Name	Name	Last commit message	Last commit date
parent directory ..
examples	examples
src	src
ui	ui
.gitignore	.gitignore
.oxfmtrc.json	.oxfmtrc.json
.oxlintrc.json	.oxlintrc.json
LICENSE	LICENSE
README.md	README.md
package-lock.json	package-lock.json
package.json	package.json
tsconfig.json	tsconfig.json

WebMCP Evals

A TypeScript framework for evaluating the tool-calling capabilities of Large Language Models (LLMs). This project allows you to define test cases (evals) and schemas to verify if an interactive agent correctly calls tools based on user inputs.

Features

Backends: Execution support for @google/genai (gemini). Integrations for local models (ollama), as well as full Vercel AI SDK (vercel) integration for robust multi-provider support (OpenAI, Anthropic) are available but currently considered experimental.
Evaluation Loop: Automatically runs defined test cases against the model and compares actual tool calls with expected ones.
Extensible: Easy to add new backends or evaluation sets.

Architecture

The project is structured as follows:

src/: Source code.
- bin/: CLI command entry points.
  - runevals.ts: Runs the evaluation loop using static tool schemas from a JSON file.
  - webmcpevals.ts: Runs the evaluation loop by fetching tool schemas live from a browser page via the WebMCP API.
  - serve.ts: Starts the WebMCP Evals Web UI sidecar.
- evaluator/: The core evaluation engine.
  - index.ts: Orchestrates the evaluation execution loops.
  - models.ts: LLM instantiation mappings (Gemini, OpenAI, Anthropic, Ollama).
  - browser.ts: Browser automation (Puppeteer) for testing and discovering WebMCP tools.
  - mappers.ts & prompts.ts: Data standardization utilities and system prompts.
- server/: Express backend for the sidecar Web UI.
- report/: Generates HTML execution reports.
- types/: TypeScript definitions for configurations, evaluations, and tool schemas.
- matcher.ts: Evaluates the correctness of AI-generated tool calls against expected constraints.
examples/: Detailed examples and test data.
- travel/: A travel agent example containing schema.json and evals.json.

Prerequisites

Node.js (v18+ recommended)
Appropriate API Keys (Google GenAI, OpenAI, or Anthropic, depending on the backend used)
Chrome Canary 146+ with the #enable-webmcp-testing flag enabled (for webmcpevals only)

Setup

Install Dependencies
```
npm install
```
Note: This will also automatically install dependencies for the ui sub-project via a postinstall script.

Configure Environment

Create a .env file in the root directory and add any required configuration or API keys:

GOOGLE_AI=your_gemini_api_key
OPENAI_API_KEY=your_openai_api_key
ANTHROPIC_API_KEY=your_anthropic_api_key
# OLLAMA_HOST=http://localhost:11434 (if using a remote or non-standard port Ollama)

Build the Project

Compile the TypeScript code to JavaScript:
```
npm run build
```

Usage

`runevals` — file-based tool schemas

Loads tool schemas from a local JSON file.

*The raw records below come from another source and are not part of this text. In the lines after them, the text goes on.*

(** ** Header blocks and connections *)

(** The two ends at the start of a header block. *)
Record ready (e : Encoder) (d : Decoder) : Prop := {
  rdy_synced : synced e d;
  rdy_decoding : decoding d;
  rdy_first : d_firstField d = true;
  rdy_update : update_ok e d
}.

Lemma WriteFields_cons e w f fs e1 bs :
  encodeField e f = Some (e1, bs) -> WriteFields e w (f :: fs) = WriteFields e1 (w ++ bs) fs.
Proof. intros E. simpl. rewrite WriteField_buf, E. done. Qed.

(** The size updates go out with the first field of a block. *)
Lemma WriteFields_updates e w f fs e1 buf :
  writeSizeUpdates e = (e1, buf) -> WriteFields e w (f :: fs) = WriteFields e1 (w ++ buf) (f :: fs).
Proof.
  intros [_ E]%(encodeField_split e f). simpl. rewrite !WriteField_buf, E.
  destruct (encodeField e1 f) as [[e' bs]|]; simpl; [by rewrite app_assoc|done].
Qed.

(** A block is a sequence of representations that hands its fields to the callback. *)
Lemma block_reprs {St} (emit : HeaderField -> bool -> St -> St * bool) e d s s' fs :
  ready e d -> fs <> [] -> Forall (field_ok d) fs -> emit_all emit s fs = Some s' ->
  dt_added (e_dynTab e) + zlen fs < 2 ^ 64 -> dt_added (d_dynTab d) + zlen fs < 2 ^ 64 ->
  exists e' bs d', WriteFields e [] fs = Some (e', bs, None) /\ reprs emit d s bs d' s' /\
    ready e' (d_setFirstField d' true) /\ e_tableSizeUpdate e' = false /\ same_settings d d' /\
    dt_added (e_dynTab e') <= dt_added (e_dynTab e) + zlen fs /\
    dt_added (d_dynTab d') <= dt_added (d_dynTab d) + zlen fs.
Proof.
  intros [Hsyn Hdec Hff Hup] Hne Hfs Hem Hae Had. destruct fs as [|f fs]; [done|].
  assert (0 <= d_maxStrLen d) as Hml by (apply Forall_cons in Hfs as [((_ & _ & ? & _) & _) _]; lia).
  destruct (writeSizeUpdates e) as [e1 buf] eqn:E.
  destruct (updates_step emit e d s e1 buf Hsyn Hff Hml Hup E) as (d1 & Ha1 & Hs1 & Hu1 & Hss1 & Hc1 & Hd1).
  destruct (fields_step emit (f :: fs) e1 d1 s s' buf) as (e' & bs & d' & Hw & Ha2 & Hs2 & Hu2 & Hss2 & Hc2 & Hd2);
    [done|done| | |done|lia|lia|].
  { destruct Hdec as [? ?], Hss1 as (_ & ? & ? & _). split; congruence. }
  { eapply Forall_impl; [exact Hfs|]. intros g. by apply field_ok_same. }
  pose proof (same_settings_trans _ _ _ Hss1 Hss2) as Hss.
  exists e', (buf ++ bs), d'. split; [by erewrite WriteFields_updates|]. split; [by eapply reprs_app|].
  split; [|split_and!; try done; lia].
  split; [by apply synced_first| |done|intros Hu; congruence].
  destruct Hdec as [? ?], Hss as (_ & ? & ? & _). split; simpl; congruence.
Qed.

(** Running the loop over a whole block leaves nothing buffered. *)
Lemma DecodeFull_reprs d bs d' hs' :
  decoding d -> reprs collect d [] bs d' hs' -> d_saveBuf d' = [] -> hs' <> [] ->
  DecodeFull d bs = Some (d_setFirstField d' true, inl hs').
Proof.
  intros [_ Hsave] Hr Hs' Hne. pose proof (writeLoop_reprs _ _ _ _ _ _ Hr) as Hadv.
  unfold DecodeFull, Write. destruct bs as [|b bs].
  { destruct (Hadv 0 0%nat []) as (fuel & _ & E); [done|]. simpl in E. destruct fuel; simpl in E; congruence. }
  rewrite Hsave. destruct (Hadv (zlen (b :: bs)) (length (b :: bs)) []) as (fuel & _ & E).
  { rewrite app_nil_r. lia. }
  rewrite app_nil_r in E. rewrite E. destruct fuel; simpl; unfold Close; rewrite Hs'; done.
Qed.
Lemma Write_robust_witness :
  exists d d' s' n err, NewDecoder 4096 = Some d /\
    Write collect (SetMaxStringLength d 16) [] [0x40; 255; 255; 7; 0x20; 0; 0x80] = Some (d', s', n, err) /\
    decoder_ok d' /\ saved_ok d'.
Proof.
  assert (exists d, NewDecoder 4096 = Some d) as [d E] by (eexists; vm_compute; reflexivity).
  pose proof (new_decoder_ok 4096 d ltac:(lia) E) as Hd.
  assert (d_saveBuf d = [] /\ dt_added (d_dynTab d) = 0) as [Hs Ha]
    by (vm_compute in E; injection E as <-; done).
  destruct (Write_robust collect (SetMaxStringLength d 16) [] [0x40; 255; 255; 7; 0x20; 0; 0x80])
    as (d' & s' & n & err & Ew & Hd' & Hs' & _).
  - destruct Hd as (? & ? & ? & _). split_and!; try done; simpl; lia.
  - simpl. rewrite Hs. done.
  - intros _. simpl. rewrite Hs. done.
  - simpl. rewrite Hs, Ha. done.
  - exists d, d', s', n, err. split; [exact E|]. split; [exact Ew|done].
Defined.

node dist/bin/runevals.js --tools=examples/travel/schema.json --evals=examples/travel/evals.json

With Ollama:

node dist/bin/runevals.js --model=qwen3:8b --backend=ollama --tools=examples/travel/schema.json --evals=examples/travel/evals.json

Argument	Required	Default	Description
`--tools`	Yes	—	Path to the tool schema JSON file
`--evals`	Yes	—	Path to the evals JSON file
`--backend`	No	`gemini`	Execution backend (`gemini`, `ollama`, or `vercel`)
`--provider`	No	`google`	Model provider (e.g., `openai`, `anthropic`, `google`) if using `vercel`
`--model`	No	`gemini-2.5-flash`	Model name

`webmcpevals` — live tool schemas via WebMCP

Launches Chrome Canary, navigates to the given URL, and retrieves tool schemas live from the page via navigator.modelContextTesting.listTools(). Requires Chrome Canary 146+ with the chrome://flags/#enable-webmcp-testing flag enabled.

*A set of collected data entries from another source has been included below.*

(* ===== verification/Frame.v ===== *)
(** * Package http2: reading frames

    Models the reading half of src/http2/frame.go (with Setting of http2.go and the
    errors of errors.go): the frame types, the payload parsers, the frame header,
    the order check of HEADERS and CONTINUATION, and [ReadFrame] without header
    merging (see FrameMeta.v).  The reader is the byte string still to come. *)

From S2P Require Import Prelude.

(** ** Frame types and flags *)
Definition FrameType_Data : Z := 0x0.
Definition FrameType_Headers : Z := 0x1.
Definition FrameType_Priority : Z := 0x2.
Definition FrameType_RSTStream : Z := 0x3.
Definition FrameType_Settings : Z := 0x4.
Definition FrameType_PushPromise : Z := 0x5.
Definition FrameType_Ping : Z := 0x6.
Definition FrameType_GoAway : Z := 0x7.
Definition FrameType_WindowUpdate : Z := 0x8.
Definition FrameType_Continuation : Z := 0x9.

Definition Flags_Has (f v : Z) : bool := Z.land f v =? v.

Definition FlagDataEndStream : Z := 0x1.
Definition FlagDataPadded : Z := 0x8.
Definition FlagHeadersEndStream : Z := 0x1.
Definition FlagHeadersEndHeaders : Z := 0x4.
Definition FlagHeadersPadded : Z := 0x8.
Definition FlagHeadersPriority : Z := 0x20.
Definition FlagSettingsAck : Z := 0x1.
Definition FlagPingAck : Z := 0x1.
Definition FlagContinuationEndHeaders : Z := 0x4.
Definition FlagPushPromiseEndHeaders : Z := 0x4.
Definition FlagPushPromisePadded : Z := 0x8.

(** ** Error codes (errors.go) *)
Definition ErrCodeNo : Z := 0x0.
Definition ErrCodeProtocol : Z := 0x1.
Definition ErrCodeInternal : Z := 0x2.
Definition ErrCodeFlowControl : Z := 0x3.
Definition ErrCodeSettingsTimeout : Z := 0x4.
Definition ErrCodeStreamClosed : Z := 0x5.
Definition ErrCodeFrameSize : Z := 0x6.
Definition ErrCodeRefusedStream : Z := 0x7.
Definition ErrCodeCancel : Z := 0x8.
Definition ErrCodeCompression : Z := 0x9.
Definition ErrCodeConnect : Z := 0xa.
Definition ErrCodeEnhanceYourCalm : Z := 0xb.
Definition ErrCodeInadequateSecurity : Z := 0xc.
Definition ErrCodeHTTP11Required : Z := 0xd.

(** Details of an error: a fixed text, or a text with the values it is formatted from. *)
Inductive reason :=
| Text (s : string)
| PriorityPayloadSize (n : Z)
| ExpectedContinuation (gotType gotStream lastType lastStream : Z)
| ContinuationForStream (got expected : Z)
| UnexpectedContinuation (stream : Z)
| pseudoHeaderError (name : bytes)
| duplicatePseudoHeaderError (name : bytes)
| headerFieldNameError (name : bytes)
| headerFieldValueError (name : bytes)
| errMixPseudoHeaderTypes
| errPseudoAfterRegular.

Inductive frame_error :=
| ConnectionError (code : Z)
| StreamError (id code : Z) (cause : option reason)
| connError (code : Z) (r : reason)
| ErrFrameTooLarge
| EOF
| ErrUnexpectedEOF
| errStreamID
| errDepStreamID
| errPadLength
| errPadBytes
| errWindowIncrement
| errIllegalMeta.

Definition streamError (id code : Z) : frame_error := StreamError id code None.

Definition terminalReadFrameError (err : option frame_error) : bool :=
  match err with Some (StreamError _ _ _) => false | Some _ => true | None => false end.

(** ** Frames *)
Record FrameHeader := mkFH {
  fh_Type : Z;                   (* uint8 *)
  fh_Flags : Z;                  (* uint8 *)
  fh_Length : Z;                 (* uint32 *)
  fh_StreamID : Z                (* uint32 *)
}.

Record PriorityParam := mkPrio {
  StreamDep : Z;                 (* uint32 *)
  Exclusive : bool;
  Weight : Z                     (* uint8 *)
}.

Definition zeroPriority : PriorityParam := mkPrio 0 false 0.

#[global] Instance PriorityParam_eq_dec : EqDecision PriorityParam.
Proof. solve_decision. Defined.

Definition Priority_IsZero (p : PriorityParam) : bool := bool_decide (p = zeroPriority).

node dist/bin/webmcpevals.js --url=https://example.com/my-webmcp-app --evals=examples/travel/evals.json

Argument	Required	Default	Description
`--url`	Yes	—	URL of the page exposing WebMCP tools
`--evals`	Yes	—	Path to the evals JSON file
`--backend`	No	`vercel`	Must be `vercel` (live browser evaluation requires `ToolLoopAgent`)
`--provider`	No	`gemini`	Model provider to use with Vercel (e.g., `openai`, `anthropic`)
`--model`	No	`gemini-2.5-flash`	Model name

`serve` — WebMCP Evals UI sidecar

Starts a local web server to provide a visual interface for configuring and running evaluations.

node dist/bin/serve.js --port=8080

Argument	Required	Default	Description
`--port`	No	`8080`	Port to run the server on

Expected Call Evaluation

By default, an array of expected tool calls in expectedCall are checked in the exact sequential order they appear (an implicit ordered list).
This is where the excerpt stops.